As millions across the country celebrated the results from the presidential election, much of the focus was on Vice President-elect Kamala Harris.
Harris will be the first female, first Black and first South Asian vice president of the United States.
Harris, the daughter of immigrants, is no stranger to breaking barriers. Her mother, who came to the U.S. from India at the age of 19, used to tell her, “You may be the first to do many things, but make sure you’re not the last.”
Harris promised in her victory speech on Saturday to follow those wise words. Speaking directly to the children of our country, she said, “Dream with ambition, lead with conviction and see yourself in a way that others might not see you, simply because they’ve never seen it before. And we will applaud you every step of the way.”
For women, especially women of color in the U.S., her election is personal.
Shaniya Pleasant, a senior biology major, explained why representation matters to her.
“I think that having a Black vice president elect is so important because I finally get to see someone who looks like me, who loves me, and wants the best for us in office for once,” Pleasant said. “It’s so vital because representation matters on all levels.
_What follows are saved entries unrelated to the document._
Definition set_max_col (n : nat) (self : Keyboard) : Keyboard :=
  {| items := items self;
     layout := layout self; eagle_version := eagle_version self;
     _switch_footprint := _switch_footprint self; diode_type := diode_type self;
     smd_led := smd_led self; rows := rows self; max_col := n;
     _column_board_scr := _column_board_scr self;
     _column_schematic_scr := _column_schematic_scr self |}.

Definition set_column_scr (schematic board : string) (self : Keyboard) : Keyboard :=
  {| items := items self;
     layout := layout self; eagle_version := eagle_version self;
     _switch_footprint := _switch_footprint self; diode_type := diode_type self;
     smd_led := smd_led self; rows := rows self; max_col := max_col self;
     _column_board_scr := Script board;
     _column_schematic_scr := Script schematic |}.

(** [rows[-1].append(key_name)] *)
Definition append_to_last_row (rows : list (list string)) (key_name : string)
    : result (list (list string)) :=
  match pop_last rows with
  | None => Raise IndexError
  | Some (row, rows') => Ok (rows' ++ [row ++ [key_name]])
  end.

(** A [for] loop whose body can raise. *)
Fixpoint for_each {A S} (body : S → A → result S) (s : S) (l : list A) : result S :=
  match l with
  | [] => Ok s
  | a :: l' => s' ← body s a; for_each body s' l'
  end.

(** The state engine of [parse_json]: the keyboard being filled, the loop
    variables, and the warnings logged so far. *)
Record ParseState := {
  ps_self : Keyboard;
  ps_last_key : option string;
  ps_next_key : NextKey;
  ps_col_num : nat;
  ps_log : list string
}.

Section Parse.
Context {text : PyText}.

(** Lines 297-310: the body of [for key in row]. *)
Definition parse_key (st : ParseState) (key : KleKey) : result ParseState :=
  let self := ps_self st in
  '(key_name, warnings) ← translate_label self (kle_name key);
  let footprint := switch_footprint self (kle_width key) in
  let coord := (kle_column key, kle_row key) in
  let coord_mm := (kle_x key, kle_y key) in
  let last_key :=
    {| kk_name := key_name; kk_last_key := ps_last_key st;
       kk_next_key := ps_next_key st; kk_eagle_version := eagle_version self;
       kk_switch_footprint := footprint; kk_diode := diode_type self;
       kk_coord := coord; kk_coord_mm := coord_mm; kk_smd_led := smd_led self |} in
  let self := set_item key_name last_key self in
  new_rows ← append_to_last_row (rows self) key_name;
  let self := set_rows new_rows self in
  let next_key := default_next_key in
  (* Store this column count if it's the highest we've seen *)
  let col_num := ps_col_num st in
  let self := if (max_col self <? col_num)%nat then set_max_col col_num self else self in
  let col_num := 0%nat in
  Ok {| ps_self := self; ps_last_key := Some key_name; ps_next_key := next_key;
        ps_col_num := col_num; ps_log := ps_log st ++ warnings |}.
And today a Black and South Asian woman is our country’s first female vice president elect, and that simply makes my heart swell.”
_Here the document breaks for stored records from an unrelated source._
(** C4 (amended). On a raster whose time axis is in order, in the
    low-resolution workflow every pixel of a monthly layer is the mean of
    the observations of that pixel in the month: the values present other
    than zero; zeros are left out, not averaged in. In the full-resolution
    workflow no mask of zeros is applied: the values left out are those
    equal to the no-data value the raster declares (none when it declares
    none); when that value is zero they are the zeros. *)
Theorem monthly_mean_excludes_no_data :
  (forall da : data_array Stamp,
      monotonic stamp_leb (da_coord da) = true ->
      exists out : data_array Z,
        mosaic_mean stamp_leb month_of da = Some out
        /\ forall (k : nat) (m : Z),
            nth_error (da_coord out) k = Some m ->
            exists L : layer,
              nth_error (da_values out) k = Some L
              /\ forall j i : nat,
                  (j < List.length (da_y da))%nat ->
                  (i < List.length (da_x da))%nat ->
                  pixel_at L j i
                  = mean_of (observations
                               (pixel_stack (group month_of da m) j i)))
  /\ (forall (nodata : option Q) (da sub : data_array Stamp)
             (x0 x1 y0 y1 : Q),
        monotonic stamp_leb (da_coord da) = true ->
        sel_xy da x0 x1 y0 y1 = Some sub ->
        exists out : data_array Z,
          subset stamp_leb month_of nodata da x0 x1 y0 y1 = Some out
          /\ forall (k : nat) (m : Z),
              nth_error (da_coord out) k = Some m ->
              exists L : layer,
                nth_error (da_values out) k = Some L
                /\ forall j i : nat,
                    (j < List.length (da_y sub))%nat ->
                    (i < List.length (da_x sub))%nat ->
                    pixel_at L j i
                    = mean_of
                        (filter (not_nodata nodata)
                           (valid (pixel_stack (group month_of sub m) j i))))
  /\ (forall l : list pixel,
        filter (not_nodata (Some 0)) (valid l) = observations l).
Proof.
  split; [|split; [|reflexivity]].
  - intros da Hmono. unfold mosaic_mean.
    rewrite resample_mean_some by exact Hmono.
    eexists. split; [reflexivity|]. intros k m. apply mosaic_mean_layer.
  - intros nodata da sub x0 x1 y0 y1 Hmono Hs.
    destruct (subset_layer nodata da sub x0 x1 y0 y1 Hmono Hs)
      as (out & Ho & _ & H).
    exists out. split; [exact Ho | exact H].
Qed.

(** C6. On a raster whose time axis is in order the monthly mean is
    computed, and in it a month in which no pixel of any layer holds an
    observation (the months without a timestamp among them) has a layer
    that is missing everywhere; every month from the earliest to the latest
    timestamp has its layer. *)
Theorem empty_period_all_missing (da : data_array Stamp) (m : Z) :
  monotonic stamp_leb (da_coord da) = true ->
  exists out : data_array Z,
    mosaic_mean stamp_leb month_of da = Some out
    /\ (forall (k : nat),
          nth_error (da_coord out) k = Some m ->
          (forall L : layer, In L (group month_of da m) ->
             forall j i : nat,
               (j < List.length (da_y da))%nat ->
               (i < List.length (da_x da))%nat ->
               observed (pixel_at L j i) = false) ->
          nth_error (da_values out) k
          = Some (all_missing (List.length (da_y da))
                              (List.length (da_x da))))
    /\ (forall t1 t2 : Stamp,
          In t1 (da_coord da) -> In t2 (da_coord da) ->
          (month_of t1 <= m <= month_of t2)%Z ->
          exists k : nat, nth_error (da_coord out) k = Some m).
Proof.
  intros Hmono. unfold mosaic_mean.
  rewrite resample_mean_some by exact Hmono.
  eexists. split; [reflexivity|]. split.
  - intros k Hk Hnone.
    apply monthly_layers_layer in Hk. rewrite Hk. f_equal.
    cbn [where_nonzero da_y da_x]. unfold mean_layers, all_missing.
    apply map_seq_constant. intros j Hj.
    apply map_seq_constant. intros i Hi.
    unfold where_nonzero. destruct da as [c y x vals].
    cbn [da_coord da_y da_x da_values] in *.
    rewrite group_map, pixel_stack_map by reflexivity.
    rewrite mean_skipna_valid, valid_mask_zero, observations_none;
      [reflexivity|].
    intros px Hpx. unfold pixel_stack in Hpx.
    apply in_map_iff in Hpx as (L & <- & HL).
    apply (Hnone L HL); assumption.
  - intros t1 t2 H1 H2 Hm. apply In_nth_error.
    unfold monthly_layers. cbn [da_coord where_nonzero].
    apply (bins_between (da_coord da) t1 t2 m H1 H2 Hm).
Qed.

(** On a time axis that steps back there is no monthly mean. *)
Lemma unordered_axis_raises (da : data_array Stamp) :
  monotonic stamp_leb (da_coord da) = false ->
  mosaic_mean stamp_leb month_of da = None.
Proof. unfold mosaic_mean, resample_mean. cbn [where_nonzero da_coord]. now intros ->. Qed.
End Resample.

(** In February 2020 [one_pixel] has no timestamp, in March only a pixel
    without data. *)
Lemma one_pixel_march :
  forall L : layer, In L (group month_of_number one_pixel 24243) ->
  forall j i : nat,
    (j < List.length (da_y one_pixel))%nat ->
    (i < List.length (da_x one_pixel))%nat ->
    observed (pixel_at L j i) = false.
Proof.
  intros L [<-|[]] j i Hj Hi. cbn in Hj, Hi.
  destruct j; [|lia]. destruct i; [|lia]. reflexivity.
Qed.

Lemma empty_period_all_missing_witness :
  exists out : data_array Z,
    mosaic_mean Z.leb month_of_number one_pixel = Some out
    /\ (forall (k : nat),
          nth_error (da_coord out) k = Some 24243%Z ->
          (forall L : layer, In L (group month_of_number one_pixel 24243) ->
             forall j i : nat,
               (j < List.length (da_y one_pixel))%nat ->
               (i < List.length (da_x one_pixel))%nat ->
               observed (pixel_at L j i) = false) ->
          nth_error (da_values out) k
          = Some (all_missing (List.length (da_y one_pixel))
                              (List.length (da_x one_pixel))))
    /\ (forall t1 t2 : Z,
          In t1 (da_coord one_pixel) -> In t2 (da_coord one_pixel) ->
          (month_of_number t1 <= 24243 <= month_of_number t2)%Z ->
          exists k : nat, nth_error (da_coord out) k = Some 24243%Z).
Proof.
  apply (empty_period_all_missing Z.leb month_of_number one_pixel 24243).
  reflexivity.
Defined.

Example one_pixel_mosaic_mean :
  option_map da_coord (mosaic_mean Z.leb month_of_number one_pixel)
  = Some [24241; 24242; 24243]%Z
  /\ option_map da_values (mosaic_mean Z.leb month_of_number one_pixel)
     = Some [[[Some (6 # 2)]]; [[None]]; [[None]]].
Proof. split; reflexivity. Qed.

(** The timestamps 2 March, 1 January, 15 January, in that order. *)
Example unordered_axis_example :
  mosaic_mean Z.leb month_of_number
              (DataArray [20200302; 20200101; 20200115]%Z [0] [0]
                         [[[Some 1]]; [[Some 2]]; [[Some 3]]])
  = None.
Proof. reflexivity. Qed.

Lemma monthly_mean_excludes_no_data_witness :
  exists out : data_array Z,
    mosaic_mean Z.leb month_of_number one_pixel = Some out
    /\ forall (k : nat) (m : Z),
        nth_error (da_coord out) k = Some m ->
        exists L : layer,
          nth_error (da_values out) k = Some L
          /\ forall j i : nat,
              (j < List.length (da_y one_pixel))%nat ->
              (i < List.length (da_x one_pixel))%nat ->
              pixel_at L j i
              = mean_of (observations
                           (pixel_stack (group month_of_number one_pixel m)
                                        j i)).
Proof.
  apply (proj1 (monthly_mean_excludes_no_data Z.leb month_of_number) one_pixel).
  reflexivity.
Defined.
Sarah Feldman, a junior nursing major, had similar thoughts.
“In society today, women are viewed as less than, and from the time children are born they are taught to fit into the roles society has created for them,” Feldman said. “Women are taught that being outspoken and bold is a trait that is encouraged for males yet frowned upon for women. By simply becoming VP, she’s teaching the youngest generation that what makes you bold and strong is what makes you beautiful.
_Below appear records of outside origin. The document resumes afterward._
(** X11: when the date parts are digit strings, the month directory
    holds files only and no file lies on the way to today's file,
    [create_today_from_template] answers with a dictionary whose
    [created] entry tells whether today's file was written, which is
    the case exactly when [force] is set or the file was missing.  Afterwards today's file exists, every
    other file is as it was, and a further call without [force] changes
    nothing. *)
Theorem create_today_outcome (e : env) (force : bool) (σ : fs) :
  let today := day_path e (today_ymd e) in
  let written := force || negb (bool_decide (is_Some (σ !! today))) in
  wf_env e → flat_month e σ → no_file_above σ today →
  ∃ r σ',
    create_today_from_template e force σ = (inr r, σ') ∧
    head r = Some ("created"%string, VBool written) ∧
    is_Some (σ' !! today) ∧
    (∀ q, q ≠ today → σ' !! q = σ !! q) ∧
    (written = false → σ' = σ) ∧
    create_today_from_template e false σ' =
      (inr [ ("created"%string, VBool false); ("path"%string, VStr today);
             ("reason"%string, VStr (u "exists")) ], σ').
Proof.
  intros today written _ _ _.
  destruct (bool_decide (is_Some (σ !! today)) && negb force) eqn:Hex.
  - apply andb_true_iff in Hex as [Hex Hf]. apply bool_decide_eq_true_1 in Hex.
    destruct force; [done|].
    assert (written = false) as Hw.
    { unfold written. by rewrite bool_decide_eq_true_2. }
    exists [ ("created"%string, VBool false); ("path"%string, VStr today);
             ("reason"%string, VStr (u "exists")) ], σ.
    rewrite Hw. split_and!; try done. all: by apply create_noop_run.
  - assert (written = true) as Hw.
    { unfold written. destruct force; [done|]. rewrite andb_true_r in Hex. by rewrite Hex. }
    destruct (guess_template_source_pure e σ) as [src Hguess].
    rewrite (create_run e force σ src Hguess Hex). fold today. rewrite Hw.
    destruct (src ≫= _) as [[s cs]|]; eexists _, _; (split; [reflexivity|]).
    all: split_and!; [done|by rewrite lookup_insert_eq|
                      by intros q Hq; rewrite lookup_insert_ne|done|].
    all: apply create_noop_run; by rewrite lookup_insert_eq.
Qed.





Lemma scenario_month_names (g : str) :
  is_Some (scenario_month !! (month_dir env0 ++ SEP ++ g)) → g = u "01.md" ∨ g = u "02.md".
Proof.
  unfold scenario_month. rewrite lookup_insert_is_Some, lookup_singleton_is_Some.
  assert (u "/srv/assistant/DailyPlan/daily-plans/2026/11/01.md"
          = month_dir env0 ++ SEP ++ u "01.md") as -> by (vm_compute; reflexivity).
  assert (u "/srv/assistant/DailyPlan/daily-plans/2026/11/02.md"
          = month_dir env0 ++ SEP ++ u "02.md") as -> by (vm_compute; reflexivity).
  intros [H|[_ H]]; rewrite !(app_assoc (month_dir env0)) in H;
    apply app_inv_head in H; auto.
Qed.


Lemma create_today_outcome_witness :
  ∃ r σ',
    create_today_from_template env0 false scenario_month = (inr r, σ') ∧
    head r = Some ("created"%string, VBool true) ∧
    is_Some (σ' !! today0) ∧
    (∀ q, q ≠ today0 → σ' !! q = scenario_month !! q).
Proof.
  destruct (create_today_outcome env0 false scenario_month)
    as (r & σ' & Hrun & Hhead & Hsome & Hframe & _).
  - repeat split; decide_closed.
  - intros f [->| ->]%scenario_month_names; decide_closed.
  - intros a Ha. unfold scenario_month in Ha.
    rewrite lookup_insert_is_Some, lookup_singleton_is_Some in Ha.
    destruct Ha as [<-|[_ <-]]; vm_compute; reflexivity.
  - exists r, σ'. split_and!; [exact Hrun|exact Hhead|exact Hsome|exact Hframe].
Defined.

(** ** Arguments that are not trimmed *)

Lemma strip_head_nonspace (s : str) (c : N) (r : str) :
  strip s = c :: r → isspace c = false.
Proof.
  intros Hs. destruct (isspace c) eqn:Hc; [|done]. exfalso.
  pose proof (lstrip_strip s) as H. rewrite Hs in H.
  rewrite (lstrip_space c r Hc) in H.
  pose proof (lstrip_length r) as Hlen. rewrite H in Hlen. simpl in Hlen. lia.
Qed.

Lemma padded_prefix_no_title (s : str) (c : N) (rest : str) :
  isspace c = true → startswith (strip s) (c :: rest) = false.
Proof.
  intros Hc. destruct (strip s) as [|c' r] eqn:Hs; [done|]. simpl.
  apply strip_head_nonspace in Hs.
  destruct (N.eqb_spec c' c) as [->|]; [congruence|done].
Qed.

(** X13: the section prefix is compared as given with titles that
    [_parse_sections] has stripped, so a prefix that begins with a
    whitespace character finds no section in any document: [add_task]
    and [append_note] answer [section_not_found] and leave the store as
    it was. *)
Theorem padded_prefix_finds_no_section (e : env) (c0 : N) (rest task_text status note_line : str)
    (path : option str) (σ : fs) (c : str) :
  let p := default (day_path e (today_ymd e)) path in
  σ !! p = Some c → isspace c0 = true →
  _section_range (splitlines (universal_newlines c)) (c0 :: rest) = None ∧
  add_task e (c0 :: rest) task_text status path σ =
    (inr [("inserted"%string, VBool false);
          ("error"%string, VStr (u "section_not_found"))], σ) ∧
  append_note e (c0 :: rest) note_line path σ =
    (inr [("appended"%string, VBool false);
          ("error"%string, VStr (u "section_not_found"))], σ).
Proof.
  intros p Hc Hsp.
  assert (_section_range (splitlines (universal_newlines c)) (c0 :: rest) = None) as Hrng.
  { apply section_range_None, Forall_forall. intros s Hs.
    destruct (parse_sections_elem _ _ Hs) as (_ & _ & l & _ & _ & ->).
    by apply padded_prefix_no_title. }
  split; [exact Hrng|].
  exact (section_not_found_run e path σ c Hc (c0 :: rest) task_text status note_line Hrng).
Qed.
“Additionally, she’s the first woman of color to hold this title,” she continued. “I love America because we are rooted in diversity, but yet our country still has so much work to do to build our country into one where your ethnicity or gender or religion doesn’t determine your value. So many immigrants and beautiful individuals who have relatives who moved to this country seeking freedom can now look at our future vice president and see that this truly is the land of opportunity, where your diversity is what truly contributes to the extensive beauty of the nation.”
It has been one 100 years since women gained the right to vote, a struggle that has taken even longer for Black women. Now, a woman of color is finally going to serve in one of the highest offices of our country, and that is giving women around the world hope in our present and our future.